··· Material for this task ···

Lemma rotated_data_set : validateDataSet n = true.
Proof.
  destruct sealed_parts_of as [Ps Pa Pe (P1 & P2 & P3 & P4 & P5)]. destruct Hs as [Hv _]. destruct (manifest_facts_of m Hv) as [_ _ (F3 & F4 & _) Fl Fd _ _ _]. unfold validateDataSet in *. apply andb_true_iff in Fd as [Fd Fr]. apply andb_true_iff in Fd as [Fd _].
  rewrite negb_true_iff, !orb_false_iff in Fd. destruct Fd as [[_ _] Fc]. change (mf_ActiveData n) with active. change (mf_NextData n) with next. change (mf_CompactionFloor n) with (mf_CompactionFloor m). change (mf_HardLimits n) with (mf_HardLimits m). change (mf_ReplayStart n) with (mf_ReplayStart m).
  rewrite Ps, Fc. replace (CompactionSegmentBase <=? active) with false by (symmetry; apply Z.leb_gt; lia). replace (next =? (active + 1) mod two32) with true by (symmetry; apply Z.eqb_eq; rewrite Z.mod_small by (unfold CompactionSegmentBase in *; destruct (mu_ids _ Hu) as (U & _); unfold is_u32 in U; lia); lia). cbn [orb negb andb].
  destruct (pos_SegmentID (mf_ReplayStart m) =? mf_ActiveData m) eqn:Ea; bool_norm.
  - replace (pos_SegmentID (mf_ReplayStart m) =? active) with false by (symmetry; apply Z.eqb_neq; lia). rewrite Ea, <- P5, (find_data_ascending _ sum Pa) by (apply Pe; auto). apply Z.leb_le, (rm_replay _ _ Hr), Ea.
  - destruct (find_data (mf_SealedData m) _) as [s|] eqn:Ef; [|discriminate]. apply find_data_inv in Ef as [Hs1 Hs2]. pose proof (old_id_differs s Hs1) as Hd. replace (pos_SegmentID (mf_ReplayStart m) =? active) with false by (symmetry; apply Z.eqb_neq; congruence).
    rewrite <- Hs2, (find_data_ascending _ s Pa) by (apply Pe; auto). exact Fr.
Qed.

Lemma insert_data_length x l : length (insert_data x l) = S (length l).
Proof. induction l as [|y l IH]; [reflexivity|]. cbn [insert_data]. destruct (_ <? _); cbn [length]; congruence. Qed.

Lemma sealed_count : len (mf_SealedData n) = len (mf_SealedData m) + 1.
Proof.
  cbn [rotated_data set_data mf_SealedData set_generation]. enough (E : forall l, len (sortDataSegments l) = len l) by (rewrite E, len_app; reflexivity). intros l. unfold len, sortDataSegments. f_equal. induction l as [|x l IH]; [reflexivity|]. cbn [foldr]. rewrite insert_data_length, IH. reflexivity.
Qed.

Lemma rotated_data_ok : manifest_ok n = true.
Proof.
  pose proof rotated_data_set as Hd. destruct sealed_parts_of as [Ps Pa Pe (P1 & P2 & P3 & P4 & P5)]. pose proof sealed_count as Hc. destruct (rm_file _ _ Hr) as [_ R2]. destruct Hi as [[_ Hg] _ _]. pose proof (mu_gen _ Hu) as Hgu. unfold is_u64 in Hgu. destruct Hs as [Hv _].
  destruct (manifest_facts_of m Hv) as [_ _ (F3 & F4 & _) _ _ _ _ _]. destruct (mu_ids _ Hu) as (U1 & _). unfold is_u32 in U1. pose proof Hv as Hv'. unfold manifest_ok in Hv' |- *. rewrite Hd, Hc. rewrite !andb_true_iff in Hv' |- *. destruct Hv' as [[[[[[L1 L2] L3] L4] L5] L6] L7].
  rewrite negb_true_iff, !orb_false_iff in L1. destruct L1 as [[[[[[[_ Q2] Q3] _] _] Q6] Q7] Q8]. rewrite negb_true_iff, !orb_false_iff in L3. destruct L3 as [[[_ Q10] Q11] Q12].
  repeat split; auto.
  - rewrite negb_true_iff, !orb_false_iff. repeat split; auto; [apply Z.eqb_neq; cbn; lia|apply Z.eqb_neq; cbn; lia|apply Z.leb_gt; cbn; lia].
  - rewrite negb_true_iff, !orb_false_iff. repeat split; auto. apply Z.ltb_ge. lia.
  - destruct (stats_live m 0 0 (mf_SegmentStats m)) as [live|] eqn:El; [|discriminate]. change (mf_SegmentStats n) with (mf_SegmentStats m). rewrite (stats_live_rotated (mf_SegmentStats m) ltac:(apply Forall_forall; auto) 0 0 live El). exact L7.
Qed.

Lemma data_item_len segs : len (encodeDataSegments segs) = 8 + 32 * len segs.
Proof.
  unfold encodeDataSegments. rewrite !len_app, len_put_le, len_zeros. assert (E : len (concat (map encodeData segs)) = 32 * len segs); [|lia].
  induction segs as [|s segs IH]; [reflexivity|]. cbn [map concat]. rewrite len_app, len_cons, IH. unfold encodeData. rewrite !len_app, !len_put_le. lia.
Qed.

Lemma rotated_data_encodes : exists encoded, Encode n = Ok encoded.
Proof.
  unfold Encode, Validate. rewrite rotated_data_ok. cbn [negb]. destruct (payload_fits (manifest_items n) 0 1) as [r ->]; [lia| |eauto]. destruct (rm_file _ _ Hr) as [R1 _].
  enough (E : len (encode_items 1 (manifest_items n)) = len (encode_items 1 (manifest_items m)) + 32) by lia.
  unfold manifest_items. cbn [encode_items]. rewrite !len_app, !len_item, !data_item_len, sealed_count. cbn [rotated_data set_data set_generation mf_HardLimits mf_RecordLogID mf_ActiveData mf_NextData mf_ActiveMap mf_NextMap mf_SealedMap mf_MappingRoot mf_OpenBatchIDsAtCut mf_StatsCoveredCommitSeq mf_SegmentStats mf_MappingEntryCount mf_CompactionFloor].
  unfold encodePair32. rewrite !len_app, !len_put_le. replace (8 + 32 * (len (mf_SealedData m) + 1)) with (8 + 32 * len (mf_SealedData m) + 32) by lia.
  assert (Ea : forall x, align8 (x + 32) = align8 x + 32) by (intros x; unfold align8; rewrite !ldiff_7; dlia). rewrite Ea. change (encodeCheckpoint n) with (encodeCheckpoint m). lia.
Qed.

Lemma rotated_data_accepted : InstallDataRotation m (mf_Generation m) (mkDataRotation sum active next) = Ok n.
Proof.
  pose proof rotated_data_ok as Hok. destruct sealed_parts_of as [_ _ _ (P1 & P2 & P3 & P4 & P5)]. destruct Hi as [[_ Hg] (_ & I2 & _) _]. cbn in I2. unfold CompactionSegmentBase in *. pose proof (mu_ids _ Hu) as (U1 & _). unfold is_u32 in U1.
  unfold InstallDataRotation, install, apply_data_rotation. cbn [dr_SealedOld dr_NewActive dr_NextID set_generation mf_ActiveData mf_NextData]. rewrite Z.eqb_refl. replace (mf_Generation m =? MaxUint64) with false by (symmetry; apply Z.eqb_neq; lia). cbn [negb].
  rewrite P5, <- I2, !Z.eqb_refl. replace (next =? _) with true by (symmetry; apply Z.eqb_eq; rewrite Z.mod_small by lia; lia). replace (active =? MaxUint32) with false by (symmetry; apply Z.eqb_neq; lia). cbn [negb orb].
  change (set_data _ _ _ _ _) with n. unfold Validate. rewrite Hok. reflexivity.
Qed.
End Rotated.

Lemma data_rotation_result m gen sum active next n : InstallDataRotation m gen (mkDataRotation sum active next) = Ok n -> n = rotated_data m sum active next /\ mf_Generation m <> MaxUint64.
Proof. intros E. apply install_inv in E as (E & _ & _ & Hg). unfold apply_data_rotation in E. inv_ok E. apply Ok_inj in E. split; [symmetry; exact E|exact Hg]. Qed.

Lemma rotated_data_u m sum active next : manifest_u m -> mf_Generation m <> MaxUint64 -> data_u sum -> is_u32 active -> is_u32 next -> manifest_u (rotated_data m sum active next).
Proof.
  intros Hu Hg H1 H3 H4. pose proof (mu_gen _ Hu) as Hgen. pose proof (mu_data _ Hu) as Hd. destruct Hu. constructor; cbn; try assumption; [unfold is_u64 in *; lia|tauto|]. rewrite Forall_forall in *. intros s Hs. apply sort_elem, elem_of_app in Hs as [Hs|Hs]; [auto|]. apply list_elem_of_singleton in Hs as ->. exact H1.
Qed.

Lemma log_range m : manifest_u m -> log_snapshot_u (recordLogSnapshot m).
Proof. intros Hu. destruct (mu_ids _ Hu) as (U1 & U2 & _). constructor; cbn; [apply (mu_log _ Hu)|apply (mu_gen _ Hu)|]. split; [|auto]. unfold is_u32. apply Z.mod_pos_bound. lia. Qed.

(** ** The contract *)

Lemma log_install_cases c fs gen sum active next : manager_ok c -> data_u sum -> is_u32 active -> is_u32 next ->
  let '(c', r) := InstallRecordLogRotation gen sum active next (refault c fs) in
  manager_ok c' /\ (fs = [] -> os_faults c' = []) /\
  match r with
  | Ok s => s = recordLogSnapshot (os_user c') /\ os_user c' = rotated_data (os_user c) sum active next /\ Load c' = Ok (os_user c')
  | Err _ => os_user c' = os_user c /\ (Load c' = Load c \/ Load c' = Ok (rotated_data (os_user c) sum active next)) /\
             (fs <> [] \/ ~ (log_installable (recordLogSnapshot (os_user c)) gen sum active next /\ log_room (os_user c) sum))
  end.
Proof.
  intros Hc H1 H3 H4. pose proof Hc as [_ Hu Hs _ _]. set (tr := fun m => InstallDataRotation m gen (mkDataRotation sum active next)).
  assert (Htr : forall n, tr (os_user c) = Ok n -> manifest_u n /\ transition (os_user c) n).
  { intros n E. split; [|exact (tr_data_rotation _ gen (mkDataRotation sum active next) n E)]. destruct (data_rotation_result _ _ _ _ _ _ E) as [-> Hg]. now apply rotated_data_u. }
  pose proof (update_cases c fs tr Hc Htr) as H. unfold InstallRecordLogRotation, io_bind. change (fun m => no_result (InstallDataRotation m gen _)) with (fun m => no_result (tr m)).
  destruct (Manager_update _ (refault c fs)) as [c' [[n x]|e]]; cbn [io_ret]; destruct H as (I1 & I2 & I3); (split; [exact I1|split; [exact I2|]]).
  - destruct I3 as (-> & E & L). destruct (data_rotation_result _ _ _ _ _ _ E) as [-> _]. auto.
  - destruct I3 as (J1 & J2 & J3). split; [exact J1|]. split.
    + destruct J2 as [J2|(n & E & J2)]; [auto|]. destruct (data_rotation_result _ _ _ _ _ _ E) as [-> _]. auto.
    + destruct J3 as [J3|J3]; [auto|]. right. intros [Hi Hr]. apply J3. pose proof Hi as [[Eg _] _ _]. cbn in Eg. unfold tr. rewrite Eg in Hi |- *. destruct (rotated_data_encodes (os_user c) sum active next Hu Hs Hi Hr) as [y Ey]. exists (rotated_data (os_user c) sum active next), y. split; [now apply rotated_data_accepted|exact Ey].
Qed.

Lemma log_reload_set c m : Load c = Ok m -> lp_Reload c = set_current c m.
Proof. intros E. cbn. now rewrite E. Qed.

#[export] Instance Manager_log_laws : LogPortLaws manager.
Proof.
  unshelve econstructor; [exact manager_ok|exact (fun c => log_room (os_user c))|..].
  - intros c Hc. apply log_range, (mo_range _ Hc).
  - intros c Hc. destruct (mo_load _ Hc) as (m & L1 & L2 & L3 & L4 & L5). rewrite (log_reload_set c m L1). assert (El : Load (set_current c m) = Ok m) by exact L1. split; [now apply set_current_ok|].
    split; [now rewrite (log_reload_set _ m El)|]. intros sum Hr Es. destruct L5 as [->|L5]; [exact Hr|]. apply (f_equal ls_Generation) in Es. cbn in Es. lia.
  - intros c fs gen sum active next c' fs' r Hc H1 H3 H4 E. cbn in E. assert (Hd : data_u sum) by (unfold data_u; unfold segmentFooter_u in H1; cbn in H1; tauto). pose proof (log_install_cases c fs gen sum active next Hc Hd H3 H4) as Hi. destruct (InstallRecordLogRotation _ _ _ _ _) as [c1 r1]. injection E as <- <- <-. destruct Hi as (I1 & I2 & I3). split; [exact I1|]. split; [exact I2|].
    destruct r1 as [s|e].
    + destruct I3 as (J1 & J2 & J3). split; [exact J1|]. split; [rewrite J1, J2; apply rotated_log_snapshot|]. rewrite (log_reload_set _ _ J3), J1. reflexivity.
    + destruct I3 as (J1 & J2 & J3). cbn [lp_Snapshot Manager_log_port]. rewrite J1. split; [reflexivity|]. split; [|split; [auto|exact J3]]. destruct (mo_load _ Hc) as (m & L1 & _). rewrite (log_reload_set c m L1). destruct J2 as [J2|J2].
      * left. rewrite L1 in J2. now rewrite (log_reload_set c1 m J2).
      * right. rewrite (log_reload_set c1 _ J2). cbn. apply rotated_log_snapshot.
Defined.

···

How to complete this task:
Throughout the records, the word "Lemma" shows up on certain lines. Report how many lines, with only the number.

Answer to this task:
12